A week after Woolworths’ admission of a decade-long, $300 million wage rip-off, the company’s narrative that it was all an innocent mistake has begun to fall apart, with revelations that they (and their lawyers, Ashurst) spent months trying to prevent thousands of employees finding out they were owed tens of thousands of dollars. And more significantly, the Fair Work Ombudsman has admitted to a decade of incompetence: “It’s tipping us into the corporate regulator space and we have never been in that space before… the community is expecting us to be satisfied that the company is properly assessing the underpayments. They want us to (take) oversight (of) getting the money back, and making sure it doesn’t happen again. That actually requires a different set of skills in this agency and high-level legal expertise. Companies are coming to us with teams of lawyers. Negotiation skills need to be high and we need forensic accounting expertise.” This is a startling admission — since its establishment in 2009, the FWO has had no forensic accounting expertise, and it is now surprised that it is expected to enforce wage laws and ensure they aren’t breached in future? Those are its statutory functions! Everyone in the organisation should be sacked.
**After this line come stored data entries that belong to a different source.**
(* ===== verification/StridedSliceExpansion.v ===== *)
(** * How the items of a strided slice are spread over the dimensions

    An ellipsis stands for the dimensions that are not indexed, what is left over at
    the end is taken whole, and a new axis takes no dimension of the input. The three
    loops of [BuildStridedSliceParams] compute parameters that encode this. *)

From S2P Require Import Prelude ArenaPlanner Subgraph TensorLayout TensorCopy KernelUtil StridedSlice StridedSliceProofs StridedSliceRanges.

(** ** The meaning of an index expression *)

Definition item_at (c : StridedSliceContext) (i : Z) : item :=
  if Z.testbit (ellipsis_mask (params c)) i then Ellipsis
  else if Z.testbit (new_axis_mask (params c)) i then NewAxis
  else Index (vat 0 (contents (begin c)) i) (vat 0 (contents (end_ c)) i) (vat 0 (contents (strides_tensor c)) i)
         (Z.testbit (begin_mask (params c)) i) (Z.testbit (end_mask (params c)) i) (Z.testbit (shrink_axis_mask (params c)) i).

Definition items (c : StridedSliceContext) : list item := item_at c <$> range 0 (zlen (contents (begin c))).

Definition is_ellipsis (it : item) : bool := match it with Ellipsis => true | _ => false end.
Definition is_new (it : item) : bool := match it with NewAxis => true | _ => false end.
Definition is_index (it : item) : bool := match it with Index _ _ _ _ _ _ => true | _ => false end.
Definition takes_dim (it : item) : bool := negb (is_new it).

(** [n] is the number of dimensions of the input. *)
Definition left_over (l : list item) (n : Z) : list item := replicate (Z.to_nat (n - count is_index l)) Full.
Definition spread_item (l : list item) (n : Z) (it : item) : list item := if is_ellipsis it then left_over l n else [it].
Definition spread (l : list item) (n : Z) : list item :=
  concat (spread_item l n <$> l) ++ if existsb is_ellipsis l then [] else left_over l n.

Fixpoint assign (l : list item) (dims : list Z) : list axis :=
  match l with
  | [] => []
  | it :: l' =>
      if is_new it then (it, 1) :: assign l' dims
      else match dims with [] => [] | d :: dims' => (it, d) :: assign l' dims' end
  end.

Definition axes (c : StridedSliceContext) : list axis := assign (spread (items c) (input_dims c)) (shape (input c)).

(** ** Counting and looking up *)

Lemma assign_lookup l dims : count takes_dim l ≤ zlen dims → length (assign l dims) = length l ∧
  ∀ j it, l !! j = Some it → assign l dims !! j = Some (it, if is_new it then 1 else vat 0 dims (count takes_dim (take j l))).
Proof.
  revert dims. induction l as [|it l IH]; intros dims Hc; [done|]. rewrite count_cons in Hc. unfold takes_dim in Hc at 1.
  simpl. destruct (is_new it) eqn:Hn; simpl in Hc.
  - destruct (IH dims) as [Hl Hj]; [lia|]. split; [simpl; by rewrite Hl|]. intros [|j] it' Hit; simpl in *.
    + injection Hit as <-. by rewrite Hn.
    + rewrite (Hj _ _ Hit), count_cons. unfold takes_dim at 2. by rewrite Hn.
  - destruct dims as [|d dims]; [pose proof (count_bound takes_dim l); simpl in Hc; lia|].
    destruct (IH dims) as [Hl Hj]; [simpl in Hc; lia|]. split; [simpl; by rewrite Hl|]. intros [|j] it' Hit; simpl in *.
    + injection Hit as <-. by rewrite Hn.
    + rewrite (Hj _ _ Hit), count_cons. unfold takes_dim at 2. rewrite Hn. simpl. do 2 f_equal. destruct (is_new it'); [done|].
      rewrite Z.add_comm, vat_cons; [done|]. apply count_bound.
Qed.

Lemma count_ext {A} (f g : A → bool) l : (∀ x, x ∈ l → f x = g x) → count f l = count g l.
Proof. intros Hfg. apply total_ext. intros x Hx. by rewrite Hfg. Qed.

Lemma count_split l : count is_new l + count is_index l + count is_ellipsis l + count (λ it, match it with Full => true | _ => false end) l = zlen l.
Proof. induction l as [|it l IH]; [done|]. rewrite !count_cons. cbn [length]. destruct it; simpl; lia. Qed.

Lemma count_replicate (f : item → bool) n it : count f (replicate n it) = if f it then Z.of_nat n else 0.
Proof. induction n as [|n IH]; [by destruct (f it)|]. cbn [replicate]. rewrite count_cons, IH. destruct (f it); lia. Qed.

Lemma spread_plain l k n : Forall (λ it, is_ellipsis it = false) l → concat (spread_item k n <$> l) = l.
Proof. induction 1 as [|it l Hit Hl IH]; [done|]. cbn [fmap list_fmap concat]. unfold spread_item at 1. by rewrite Hit, IH. Qed.

Lemma fmap_range_const {A} (f : Z → A) x a b : (∀ j, a ≤ j < b → f j = x) → f <$> range a b = replicate (Z.to_nat (b - a)) x.
Proof.
  intros Hf. rewrite <- (range_length a b). apply list_eq. intros i. rewrite list_lookup_fmap.
  destruct (range a b !! i) as [j|] eqn:Hj; simpl.
  - rewrite lookup_replicate_2 by (by eapply lookup_lt_Some). f_equal. apply Hf. apply list_elem_of_lookup_2, elem_of_range in Hj. lia.
  - symmetry. apply lookup_ge_None. rewrite length_replicate. by apply lookup_ge_None.
Qed.

Lemma count_new_spread l n : count is_new (spread l n) = count is_new l.
Proof.
  assert (count is_new (left_over l n) = 0) as Hl by (unfold left_over; by rewrite count_replicate).
  assert (∀ l', count is_new (concat (spread_item l n <$> l')) = count is_new l') as Hc.
  { induction l' as [|it l' IH]; [done|]. cbn [fmap list_fmap concat]. rewrite count_app, count_cons, IH. f_equal.
    unfold spread_item. destruct it; simpl; try done. }
  unfold spread. rewrite count_app, Hc. destruct (existsb is_ellipsis l); [|rewrite Hl]; change (count is_new []) with 0; lia.
Qed.

Lemma count_takes_dim l : count takes_dim l = zlen l - count is_new l.
Proof. induction l as [|it l IH]; [done|]. rewrite !count_cons, IH. cbn [length]. unfold takes_dim at 1. destruct (is_new it); simpl; lia. Qed.

(** ** Masks *)

Lemma testbit_add mask i j : 0 ≤ i → Z.testbit (add_bit mask i) j = Z.testbit mask j || (j =? i).
Proof.
  intros Hi. unfold add_bit. rewrite Z.lor_spec. f_equal. destruct (Z.lt_ge_cases j 0) as [Hj|Hj].
  - rewrite Z.testbit_neg_r by done. symmetry. apply Z.eqb_neq. lia.
  - rewrite Z.shiftl_spec by done. destruct (Z.eqb_spec j i) as [->|Hne]; [by rewrite Z.sub_diag|].
    destruct (Z.lt_ge_cases (j - i) 0); [by apply Z.testbit_neg_r|]. by apply (Z.bits_above_log2 1); simpl; lia.
Qed.

Lemma testbit_add_range mask a b j : 0 ≤ a → a ≤ b →
  Z.testbit (foldl add_bit mask (range a b)) j = Z.testbit mask j || ((a <=? j) && (j <? b)).
Proof.
  intros Ha Hab. replace b with (a + Z.of_nat (Z.to_nat (b - a))) by lia. generalize (Z.to_nat (b - a)). clear b Hab. intros n.
  induction n as [|n IH].
  - rewrite range_nil by lia. simpl. replace ((a <=? j) && (j <? a + Z.of_nat 0)) with false; [by rewrite orb_false_r|].
    symmetry. apply andb_false_iff. rewrite Z.leb_gt, Z.ltb_ge. lia.
  - replace (a + Z.of_nat (S n)) with (a + Z.of_nat n + 1) by lia. rewrite range_snoc, foldl_app by lia. simpl.
    rewrite testbit_add, IH by lia. rewrite <- orb_assoc. f_equal.
    destruct (Z.leb_spec a j), (Z.ltb_spec j (a + Z.of_nat n)), (Z.ltb_spec j (a + Z.of_nat n + 1)), (Z.eqb_spec j (a + Z.of_nat n)); simpl; try done; lia.
Qed.

Lemma testbit_add16 mask i j : 0 ≤ i → 0 ≤ j < 16 → Z.testbit (add_bit16 mask i) j = Z.testbit mask j || (j =? i).
Proof. intros Hi Hj. unfold add_bit16, u16. by rewrite Z.mod_pow2_bits_low, testbit_add by lia. Qed.

(** ** One dimension *)

(** [p'] is [p] with the item of one more dimension. *)
Definition added (i : Z) (it : item) (p p' : StridedSliceParams) : Prop :=
  sized p' ∧ op_offset p' = op_offset p ∧ encodes p' i it ∧
  ∀ j, 0 ≤ j < 5 → j ≠ i → ranges_at p' j = ranges_at p j ∧ bits_at p' j = bits_at p j.

Definition nothing_at (p : StridedSliceParams) (i : Z) : Prop :=
  ranges_at p i = (Some 0, Some 0, Some 0) ∧ bits_at p i = (false, false, false).

Definition add_if (b : bool) (i mask : Z) : Z := if b then add_bit16 mask i else mask.

Lemma bits_add p i b e s j : 0 ≤ i → 0 ≤ j < 5 →
  bits_at (set_masks (add_if b i (op_begin_mask p)) (add_if e i (op_end_mask p)) (add_if s i (op_shrink_axis_mask p)) p) j =
  let '(pb, pe, ps) := bits_at p j in (pb || (b && (j =? i)), pe || (e && (j =? i)), ps || (s && (j =? i))).
Proof.
  intros Hi Hj. unfold bits_at, add_if. simpl.
  destruct b, e, s; rewrite ?testbit_add16 by lia; rewrite ?andb_true_l, ?andb_false_l, ?orb_false_r; done.
Qed.

(** The masks of one more item. *)
Lemma added_masks i it p p' bm em sh b e s : sized p' → 0 ≤ i < 5 → same_masks p p' → bits_at p i = (false, false, false) →
  raw it = (b, e, s, (bm, em, sh)) → ranges_at p' i = (Some b, Some e, Some s) → (∀ j, j ≠ i → ranges_at p' j = ranges_at p j) →
  added i it p (set_masks (add_if bm i (op_begin_mask p')) (add_if em i (op_end_mask p')) (add_if sh i (op_shrink_axis_mask p')) p').
Proof.
  intros Hs Hi (Hb & He & Hsh & Ho & _) Hno Hraw Hr Hne. assert (∀ j, bits_at p' j = bits_at p j) as Hbits by (intros j; unfold bits_at; congruence).
  split; [done|]. split; [done|]. split.
  - unfold encodes. rewrite Hraw. split; [exact Hr|]. rewrite bits_add, Hbits, Hno, Z.eqb_refl by lia. by destruct bm, em, sh.
  - intros j Hj Hji. split; [by apply Hne|]. rewrite bits_add, Hbits by lia. destruct (bits_at p j) as [[? ?] ?].
    by rewrite (proj2 (Z.eqb_neq j i)), !andb_false_r, !orb_false_r by done.
Qed.

(** ** The first two loops *)

Section expansion.
Context (c : StridedSliceContext).
Let m := params c.
Let bc : Z := zlen (contents (begin c)).
Let n : Z := input_dims c.
Let N : Z := count is_new (items c).
Let k : Z := n - count is_index (items c).
Let eff : Z := n + N.
(* ===== verification/SparsityEncoding.v ===== *)
(** * The traversal stores the blocks

    [encode_loop] walks through the coordinates like an odometer, writes first
    and deletes what turns out to be empty. A walk through a block extends the
    metadata and the data by what the format stores of the block, and tells the
    levels outside whether it had a nonzero. *)

From stdpp Require Import relations.
From S2P Require Import Prelude SparsityFormat SparseBlocks.

Section encoding.
Context {T : Type} `{Scalar T} (k : Traversal) (src : list T) (levels : list level).
Implicit Types (s : Encoder T) (l : level) (ls : list level) (b : Z) (bs : list Z).

Abbreviation N := (zlen levels).

Hypothesis Hfmt : level_format k = fmt <$> levels.
Hypothesis Hdims : level_dims k = dim <$> levels.
Hypothesis Hoff : dst_ordered_offset k = off <$> levels.
Hypothesis Hnum : num_dims k = N.
Hypothesis Hsparse : ∀ K, K ∈ dst_sparse_dims k ↔ ∃ l, zget levels K = Some l ∧ fmt l = kTfLiteDimSparseCSR.
Hypothesis Hinner : ∀ K l, zget levels K = Some l → fmt l = kTfLiteDimSparseCSR →
  let '(i, n) := next_compressed (drop (Z.to_nat (K + 1)) levels) (K + 1) in
  zget (inner_compressed_dim k) K = Some i ∧ zget (num_segments_of_next_compressed_dim k) K = Some n.
Hypothesis Hpos : Forall (λ l, 0 < dim l ∧ 0 ≤ off l ∧ off l * dim l ≤ int32_max) levels.
Hypothesis Hoffsets : offsets_of levels ≤ int32_max.
Hypothesis Hsrc : zlen src ≤ int32_max.
Hypothesis Hne : levels ≠ [].
Hypothesis Hdimbound : ∀ l, l ∈ levels → dim l ≤ int32_max.

(** ** Levels *)

Lemma suffix_level L l ls : 0 ≤ L → drop (Z.to_nat L) levels = l :: ls →
  zget levels L = Some l ∧ drop (Z.to_nat (L + 1)) levels = ls.
Proof.
  intros HL Hd. assert (levels !! Z.to_nat L = Some l) as Hl.
  { rewrite <- (Nat.add_0_r (Z.to_nat L)), <- lookup_drop, Hd. done. }
  split; [apply zget_Some; split; [lia|done]|].
  rewrite (drop_S _ _ _ Hl) in Hd. simplify_eq. f_equal. lia.
Qed.

Lemma suffix_length L ls : 0 ≤ L ≤ N → drop (Z.to_nat L) levels = ls → L + zlen ls = N.
Proof. intros HL <-. rewrite length_drop. lia. Qed.

Lemma suffix_pos L ls : drop (Z.to_nat L) levels = ls →
  Forall (λ l, 0 < dim l ∧ 0 ≤ off l ∧ off l * dim l ≤ int32_max) ls.
Proof. intros <-. by apply Forall_drop. Qed.
(** *** A level of the traversal *)

Section level.
Context (l : level) (ls : list level) (L : Z) (bs : list Z) (p : nat) (b : Z) (ix : list Z) (s : Decoder T).
Hypothesis IH : reads ls.
Hypothesis Hd : drop (Z.to_nat L) levels = l :: ls.
Hypothesis HL : 0 ≤ L ≤ N.
Hypothesis Hr : reached L ix b.
Hypothesis Hb : bs !! p = Some b.
Hypothesis He : encodes src (l :: ls) L bs (dim_metadata_ fc) data.
Hypothesis Hbound : source_bound (l :: ls) bs.
Hypothesis Hspan : b + span_of (l :: ls) < zlen (dest_data s).
Hypothesis Hptr : src_data_ptr s = zlen (leaves src (l :: ls) (take p bs)).

Lemma level_lookup : zget levels L = Some l.
Proof.
  apply zget_Some. split; [lia|]. by rewrite <- (Nat.add_0_r (Z.to_nat L)), <- lookup_drop, Hd.
Qed.

Lemma level_lookup_format f : fmt l = f → zget (format_ fc) L = Some f.
Proof. intros <-. by rewrite Hfmt, zget_fmap, level_lookup. Qed.

(** The level is one of those of the traversal and the blocks fit an [int]. *)
Lemma level_bounds :
  0 ≤ L < N ∧ zlen ix = N ∧ 0 < dim l ∧ (p < length bs)%nat ∧ zlen bs * dim l ≤ int32_max ∧
  zlen bs ≤ int32_max.
Proof.
  pose proof level_lookup as Hl. pose proof (zget_range _ _ _ Hl) as HLN.
  pose proof (Forall_drop _ (Z.to_nat L) levels Hpos) as Hpl. rewrite Hd in Hpl.
  apply Forall_cons in Hpl as [[Hd0 Ho0] Hpl].
  assert (0 < volume_of ls) as Hv.
  { clear - Hpl. induction Hpl as [|l ls Hl Hls IH]; simpl; [lia|]. nia. }
  pose proof (lookup_lt_Some _ _ _ Hb) as Hp. pose proof Hr as (Hlen & _).
  unfold source_bound in Hbound. cbn [volume_of foldr] in Hbound. fold (volume_of ls) in Hbound.
  assert (zlen bs * dim l ≤ int32_max) by (clear - Hbound Hd0 Hv; nia).
  split_and!; [lia|lia|done|done|done|done|clear - Hd0 H0; nia].
Qed.
(** C9: converting a tensor to the sparse format and back restores it, element
    by element, up to the zeros that are not stored (of a floating-point type they
    come back as the positive zero), whatever the order of the traversal, the
    formats of the levels and the blocks. *)
Theorem sparse_roundtrip {T} `{Scalar T} shape traversal formats block_size block_map (src : list T) :
  valid_config shape traversal formats block_size block_map → zlen src = volume shape →
  ∃ fc fc' fc'', DenseToSparseConverter shape traversal formats block_size block_map tt = Done fc tt ∧
    DenseToSparse src fc = Done () fc' ∧ SparseToDense (data_ fc') fc' = Done () fc'' ∧
    Forall2 same_value src (data_ fc'').
Proof.
  intros Hwf Hsrc. destruct (SparseToDense_spec shape traversal formats block_size block_map Hwf src Hsrc) as (dest & Hrun & Hsame).
  do 3 eexists. split; [by apply construct|]. split; [by apply DenseToSparse_spec|]. split; [exact Hrun|done].
Qed.

(** *** A blocked matrix

    The 4 by 4 matrix of the unit tests, in 2 by 2 blocks: both blocks of the
    first row of blocks have a nonzero, in the second row the last one. *)

Definition block_matrix : list Z := [1; 0; 2; 3; 0; 4; 0; 0; 0; 0; 5; 0; 0; 0; 0; 6].

Lemma block_config : valid_config [4; 4] [0; 1; 2; 3] [kTfLiteDimDense; kTfLiteDimSparseCSR] [2; 2] [0; 1].
Proof.
  constructor; try by vm_compute.
  - repeat constructor.
  - repeat constructor.
  - intros j d b Hd Hb. assert (j = 0 ∨ j = 1) as [-> | ->].
    { apply zget_range in Hd. simpl in Hd. lia. }
    all: vm_compute in Hd, Hb; simplify_eq; split; [lia|]; exists 4; split; [done|]; by exists 2.
Qed.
When the Left argues that every billionaire is a policy failure, we generally mean that inequality is unjust, and hoarding should be prevented while poverty exists. Chris Dillow argues the Right should agree, for different reasons: “[I]t should be conservative supporters of a free market who don’t want there to be billionaires. I say so because in a healthy market economy there should be almost no extremely wealthy people simply because profits should be bid away by competition. In the textbook case of perfect competition there are no super-normal profits, and in the more realistic case of Schumpeterian creative destruction, high profits should be competed away quickly. From this perspective, every billionaire is a market failure — a sign that competition has failed. … Tories are wrong, therefore, to portray attacks on the mega-rich as the politics of envy. It’s not. The existence of billionaires is a sign and cause of a dysfunctional economy.”